Henry Ford

The Religion and Political Views of Henry Ford

Summary

Religion

Henry Ford was raised Episcopalian, but wasn't very devout. He also believed in reincarnation.

Political Views

Ford was deeply antisemitic, making him a hero of Hitler and the Nazis.

Wiki

Henry Ford was born and raised on a farm outside Detroit, Michigan.

Ford was raised Episcopalian, and believed in God, but doesn't appear to have spent a great deal of time thinking about it.

Religion, like everything else, is a thing that should be kept working. I see no use in spending a great deal of time learning about heaven and hell. In my opinion, a man makes his own heaven and hell and carries it around with him. Both of them are states of mind.[1]

When he was 26 however, he discovered the concept of reincarnation, which made more sense to him than anything the Episcopalians were talking about. He didn't completely ditch the Christian theology, but incorporated reincarnation into his faith.[2]

Genius is experience. Some seem to think that it is a gift or talent, but it is the fruit of long experience in many lives.[3]

But Ford's real passion lay less in his embrace of Christianity or reincarnation, but in his hatred of Jews.
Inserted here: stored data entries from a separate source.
Lemma empty_view_metrics_witness :
  let view := {| columns := columns scenario; rows := [] |} in
  let w := {| heap := [scenario; view]; cache := None; page := [] |} in
  filtered_df scenario (F64.of_Z 0, F64.of_Z 10) [] = Ok view ∧
  rows view = [] ∧
  heap w !!! 1%nat = view ∧
  top_row_metrics 1 w = (Ok tt, write w (metrics_row 0 0 "nan" F64.nan)).
Proof.
  intros view w.
  assert (H1 : filtered_df scenario (F64.of_Z 0, F64.of_Z 10) [] = Ok view)
    by reflexivity.
  assert (H2 : rows view = []) by reflexivity.
  assert (H3 : heap w !!! 1%nat = view) by reflexivity.
  split; [exact H1|]. split; [exact H2|]. split; [exact H3|].
  exact (empty_view_metrics scenario (F64.of_Z 0, F64.of_Z 10) [] view w 1%nat
           H1 H2 H3).
Defined.

(** C8.  On the Dataset of the scenario, the range [0, 6] and the markets A and
    B give the first two rows; the metrics row then shows 2 records, 2 distinct
    markets, the mean 3.0 (written [3.00]) and the maximum 5.0. *)
Theorem scenario_range_0_6 :
  let range := (F64.of_Z 0, F64.of_Z 6) in
  let selected := [CStr "A"; CStr "B"] in
  let view := {| columns := columns scenario; rows := firstn 2 (rows scenario) |} in
  let w := {| heap := [scenario]; cache := None; page := [] |} in
  filtered_df scenario range selected = Ok view ∧
  (distance ← getitem view "Distance"; series_mean distance) = Ok (F64.of_Z 3) ∧
  (distance ← getitem view "Distance"; series_max distance) = Ok (F64.of_Z 5) ∧
  (filtered ← apply_filters 0%nat range selected; top_row_metrics filtered) w
  = (Ok tt, {| heap := [scenario; view]; cache := None;
               page := metrics_row 2 2 "3.00" (F64.of_Z 5) |}).
Proof. vm_compute. repeat split; reflexivity. Qed.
In fact, his antisemitic zeal, detailed in a series of writings under his name called The International Jew: The World's Foremost Problem,[4] prompted Hitler to call Ford his "inspiration." The man responsible for the death of nearly six million Jews kept a life-sized portrait of the American automaker next to his desk.[5]

Peace, War, and Politics

Despite his prejudices, Henry Ford's legacy in the United States is as a great entrepreneur, capitalist, and friend of the middle class. Ford was a leading "welfare capitalist" who doubled wages in 1914 in an effort to reduce turnover and create a loyal, more productive workforce. But he only offered the five-dollar-a-day wage to workers to who passed inspections into their private lives regarding, among other things, cleanliness of their homes, regular bank deposits, and their children's school attendance records.[6]

He was also an enemy of unions–he so resisted the unionizing of him employees that he sent out thugs to attack organizers.[7]

Ford opposed World War I, but his opposition to the war was not rooted in pacifism:

My opposition to war is not based upon pacifist or non-resistant principles. . . . But the fighting never settles the question. It only gets the participants around to a frame of mind where they will agree to discuss what they were fighting about.[8]

He was more concerned that those who financed the war were just looking to make a profit at the expense of human life.[9]

Although he did not officially align with either political party, his prominence as a successful industrialist prompted Woodrow Wilson to convince him to run for Senate as a Democrat. He narrowly lost that race, and although he had copious support for a presidential bid in 1924, never ran for office again.[10]

By the 1930s, thanks to the wide circulation of his antisemitic literature, Ford was much admired by the Nazis. In 1938, Nazi Germany bestowed on Ford the highest honor they could award a foreigner.[11] It's no surprise that Ford wasn't very enthusiastic about entering World War II. He did eventually start producing planes to aid in the war effort, but his plants in Germany were supplying the other side while Ford profited at home.[12]

So in the end, not only profiting from war, but profiting from both sides of the war became Ford's game. He chose not a political party nor even a country with which to be loyal; he chose only Ford Motor Company.